The MRI images demonstrate an indistinct appearance of the distal half of the CFL with surrounding edema or hemorrhage in keeping with a grade 2 sprain. The ATFL remains intact.

Twenty percent of all sport-related injuries involve the ankle. Inversion injuries account for 85% of ankle injuries [1]. The LCL is comprised of functionally and morphologically distinct high and low ligaments. The high (syndesmotic) ligaments include the anterior tibiofibular ligament, posterior tibiofibular ligament, and interosseous ligament. The low ankle ligaments include the anterior talofibular ligament (ATFL), calcaneofibular ligament (CFL), and the posterior talofibular ligament (PTFL). While isolated ATFL injury or simultaneous ATFL and CFL injury are common [2], isolated CFL injuries are rarely reported [3, 4].

The CFL is an important stabilizer of the lateral ankle and subtalar joints. It arises from the tip of the lateral malleolus and courses postero-inferiorly attaching to the trochlear eminence of the calcaneus. The ligament is typically 6–8 mm thick and 20 mm in length and lies deep to the peroneal tendons [5].

In vivo studies have shown the ATFL and CFL to have reciprocal functions with the ATFL being responsible for ankle stability in plantarflexion and supination whereas the CFL provides stability during dorsiflexion and inversion [6].

The ATFL is the weakest of the ankle stabilizers and is often the first and most common ligament to injure [4]. This is explained by the gait cycle where the heel makes first contact with the ground in a supinated position followed by plantarflexion of the foot [4]. Inversion of the foot on landing results in ATFL sprain. The CFL is the secondary stabilizer to the ATFL and when it is overstretched, the CFL attempts to re-establish foot alignment. If the forces are too great, the CFL is strained and the PTFL activates. The mechanism for an isolated CFL injury occurs with the ankle in an inverted position with extreme dorsiflexion in order to entirely avoid associated ATFL injury [7].

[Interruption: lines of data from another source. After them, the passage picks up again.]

(** * Warehouse task allocation core: ledgers, fleet, planner agents, coordinator

    A shallow embedding of the Python warehouse simulation
    ([simulation/inventory.py], [simulation/agv.py], [simulation/order.py],
    [simulation/warehouse.py], [agents/*.py]) and the properties of its
    specification that concern the allocation and execution core.

    Modelling conventions.
    - Python [int] is [Z].  A Python [float] that is only stored, compared
      with integers or moved by fixed amounts (battery level, AGV capacity)
      is the rational it denotes ([Q]); Python compares [int] with [float]
      exactly, so [current_weight + quantity > max_capacity] is a comparison
      in [Q].  Where a result depends on rounding (the restock priority) the
      arithmetic is IEEE-754 binary64, computed with [SpecFloat].
    - A [dict] used as a keyed store is a [gmap]; where the source iterates
      over [.values()] the insertion order of the keys is kept beside it.
    - Objects held in a store are mutated in place by the source; here the
      store is rebuilt with the new object under the same key.
    - A raised exception is the [Raised] outcome; the state reached when it
      was raised is kept, as in Python.
    - Wall-clock fields ([last_updated], [timestamp]), the [logging] calls and
      the JSON snapshot written after a successful mutation are not
      represented: nothing modelled here reads them back. *)

From Stdlib Require Import ZArith QArith Qround Lqa Floats.SpecFloat.
From stdpp Require Import gmap strings list fin_maps sorting.

Open Scope Z_scope.

(** ** Python values and outcomes *)

Inductive exn :=
| AttributeError
| ZeroDivisionError
| ValueError
| OverflowError.

Inductive outcome (A : Type) :=
| Returned (a : A)
| Raised (e : exn).
Arguments Returned {A} a.
Arguments Raised {A} e.

(** [if s:] on an optional string: present and non-empty. *)
Definition truthy_str (o : option string) : bool :=
  match o with
  | Some s => negb (String.eqb s "")
  | None => false
  end.

(** [if n:] on an optional integer: present and non-zero. *)
Definition truthy_int (o : option Z) : bool :=
  match o with
  | Some n => negb (n =? 0)
  | None => false
  end.

(** [max(0, x)] on a float. *)
Definition max0 (x : Q) : Q := if Qlt_le_dec 0 x then x else 0%Q.

(** [min(100.0, x)] on a float. *)
Definition min100 (x : Q) : Q := if Qlt_le_dec x 100 then x else 100%Q.

(** [n > c] for an integer [n] and a float [c]. *)
Definition int_gt_float (n : Z) (c : Q) : bool :=
  if Qlt_le_dec c (inject_Z n) then true else false.

(** ** simulation/agv.py *)

Module AGVStatus.
Inductive t := IDLE | MOVING | LOADING | UNLOADING | CHARGING | MAINTENANCE.

#[global] Instance agv_status_eq_dec : EqDecision t.
Proof. solve_decision. Defined.
End AGVStatus.

(** The values a result or payload dictionary can hold.  An f-string is kept
    as its sequence of literal pieces and interpolated values. *)
Inductive fpart :=
| FLit (s : string)
| FStr (s : string)
| FInt (n : Z)
| FNum (q : Q)
| FStatus (s : AGVStatus.t).

#[local] Unset Elimination Schemes.
Inductive Value :=
| VNone
| VBool (b : bool)
| VInt (n : Z)
| VNum (q : Q)
| VStr (s : string)
| VFmt (parts : list fpart)
| VStatus (s : AGVStatus.t)
| VList (l : list Value)
| VDict (d : list (string * Value)).
#[local] Set Elimination Schemes.

(** A dictionary literal, in the order its keys are written. *)
Abbreviation pydict := (list (string * Value)).

Fixpoint dict_get (k : string) (d : pydict) : option Value :=
  match d with
  | [] => None
  | (k', v) :: d' => if String.eqb k k' then Some v else dict_get k d'
  end.

(** [sum(d.values())] for a dictionary of integers. *)
Definition sum_values (d : gmap string Z) : Z :=
  map_fold (fun _ v acc => acc + v) 0 d.

(** [d[k] = v] on the insertion order of a dictionary's keys. *)
Definition keys_set (k : string) (present : bool) (keys : list string)
  : list string :=
  if present then keys else keys ++ [k].

Module AGV.
Record t := mk {
  agv_id : string;
  name : string;
  location : string;
  status : AGVStatus.t;
  battery_level : Q;
  max_capacity : Q;
  current_load : gmap string Z
}.

Definition to_dict (self : t) : pydict :=
  [ ("agv_id", VStr (agv_id self));
    ("name", VStr (name self));
    ("location", VStr (location self));
    ("status", VStatus (status self));
    ("battery_level", VNum (battery_level self));
    ("max_capacity", VNum (max_capacity self));
    ("current_load",
      VDict ((fun kv => (fst kv, VInt (snd kv))) <$> map_to_list (current_load self))) ].

Definition is_available (self : t) : bool :=
  bool_decide (status self = AGVStatus.IDLE)
  && (if Qlt_le_dec 20 (battery_level self) then true else false)
  && bool_decide (current_load self = ∅).

Definition move_to (self : t) (new_location : string) : t :=
  mk (agv_id self) (name self) new_location AGVStatus.IDLE
     (max0 (battery_level self - 5)) (max_capacity self) (current_load self).

Definition load_item (self : t) (product_id : string) (quantity : Z)
  : t * bool :=
  if decide (status self ≠ AGVStatus.IDLE) then (self, false)
  else
    let current_weight := sum_values (current_load self) in
    if int_gt_float (current_weight + quantity) (max_capacity self)
    then (self, false)
    else
      let load' :=
        match current_load self !! product_id with
        | Some held => <[product_id := held + quantity]> (current_load self)
        | None => <[product_id := quantity]> (current_load self)
        end in
      (mk (agv_id self) (name self) (location self) AGVStatus.IDLE
          (max0 (battery_level self - 2)) (max_capacity self) load',
       true).

Definition unload_item (self : t) (product_id : string) (quantity : option Z)
  : t * (string * Z) :=
  if decide (status self ≠ AGVStatus.IDLE) then (self, (product_id, 0))
  else
    match current_load self !! product_id with
    | None => (self, (product_id, 0))
    | Some held =>
        let whole := (held, delete product_id (current_load self)) in
        let '(unloaded_quantity, load') :=
          match quantity with
          | None => whole
          | Some q =>
              if decide (q >= held) then whole
              else
                let rest := <[product_id := held - q]> (current_load self) in
                (q, if decide (held - q = 0) then delete product_id rest
                    else rest)
          end in
        (mk (agv_id self) (name self) (location self) AGVStatus.IDLE
            (max0 (battery_level self - 2)) (max_capacity self) load',
         (product_id, unloaded_quantity))
    end.

Definition charge (self : t) (amount : Q) : t :=
  mk (agv_id self) (name self) (location self) AGVStatus.IDLE
     (min100 (battery_level self + amount)) (max_capacity self)
     (current_load self).

Definition set_status (self : t) (s : AGVStatus.t) : t :=
  mk (agv_id self) (name self) (location self) s
     (battery_level self) (max_capacity self) (current_load self).
End AGV.

Module AGVManager.
(** [self.agvs], with the insertion order of its keys. *)
Record t := mk {
  agvs : gmap string AGV.t;
  agv_keys : list string
}.

Definition put (self : t) (key : string) (agv : AGV.t) : t :=
  mk (<[key := agv]> (agvs self))
     (keys_set key (bool_decide (is_Some (agvs self !! key))) (agv_keys self)).

Definition add_agv (self : t) (agv : AGV.t) : t :=
  put self (AGV.agv_id agv) agv.

Definition get_agv (self : t) (agv_id : string) : option AGV.t :=
  agvs self !! agv_id.

Definition get_all_agvs (self : t) : list AGV.t :=
  omap (fun k => agvs self !! k) (agv_keys self).

Definition get_available_agvs (self : t) : list AGV.t :=
  filter (fun agv => AGV.is_available agv = true) (get_all_agvs self).

Definition update_agv_status (self : t) (agv_id : string) (s : AGVStatus.t)
  : t * bool :=
  match get_agv self agv_id with
  | None => (self, false)
  | Some agv => (put self agv_id (AGV.set_status agv s), true)
  end.

Definition move_agv (self : t) (agv_id location : string) : t * bool :=
  match get_agv self agv_id with
  | None => (self, false)
  | Some agv => (put self agv_id (AGV.move_to agv location), true)
  end.

Definition load_agv (self : t) (agv_id product_id : string) (quantity : Z)
  : t * bool :=
  match get_agv self agv_id with
  | None => (self, false)
  | Some agv =>
      let '(agv', result) := AGV.load_item agv product_id quantity in
      (put self agv_id agv', result)
  end.

Definition unload_agv (self : t) (agv_id product_id : string)
    (quantity : option Z) : t * (string * Z) :=
  match get_agv self agv_id with
  | None => (self, (product_id, 0))
  | Some agv =>
      let '(agv', result) := AGV.unload_item agv product_id quantity in
      (put self agv_id agv', result)
  end.

Definition charge_agv (self : t) (agv_id : string) (amount : Q) : t * bool :=
  match get_agv self agv_id with
  | None => (self, false)
  | Some agv => (put self agv_id (AGV.charge agv amount), true)
  end.
End AGVManager.

(** ** simulation/inventory.py *)

Module InventoryItem.
Record t := mk {
  product_id : string;
  name : string;
  quantity : Z;
  location : string;
  min_threshold : Z;
  max_capacity : Z
}.

Definition to_dict (self : t) : pydict :=
  [ ("product_id", VStr (product_id self));
    ("name", VStr (name self));
    ("quantity", VInt (quantity self));
    ("location", VStr (location self));
    ("min_threshold", VInt (min_threshold self));
    ("max_capacity", VInt (max_capacity self)) ].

On MRI, the ATFL and CFL appear as low signal fiber bundles on all sequences. The CFL is best imaged in slight plantar flexion (20°) to reduce the magic angle effect [8]. On axial slices, it appears as a low signal band coursing along the lateral wall of the calcaneus deep to the peroneal tendons. On coronal slices, the ligament is seen as an elongated band extending posteroinferiorly from the tip of the fibula (Figs. 1 and 2).

Fig. 1
figure 1

PD Coronal (a, b) PD axial (c) images demonstrating the proximal, mid, and distal portions of a normal CFL (white arrows)

Fig. 2
figure 2

Coronal (a, b) and axial (c) illustrated drawings demonstrating the anatomy of the CFL (white arrows) with the peroneal tendons (white) laterally

A range of injuries may affect the ligament including: longitudinal split tear, high-grade partial-thickness tears and complete tears. When injured, the CFL loses its low signal band-like appearance. In high-grade partial tears, the ligament appears thickened and heterogenous with indistinct margins. If completely ruptured the ligament demonstrates a wavy irregular appearance. A number of secondary signs may be encountered including: surrounding soft tissue edema, fluid in the peroneal tendon sheath, and the classic contra-coup bone marrow edema pattern involving the medial joint and deltoid ligament [7]. In chronic injury, the CFL is thickened, scarred, or attenuated.

Conclusions

Isolated CFL injury is rare and occurs as a result of extreme ankle dorsiflexion and inversion. In the setting of suspected low ankle sprain, MRI assessment requires inspection of the CFL despite intact ATFL.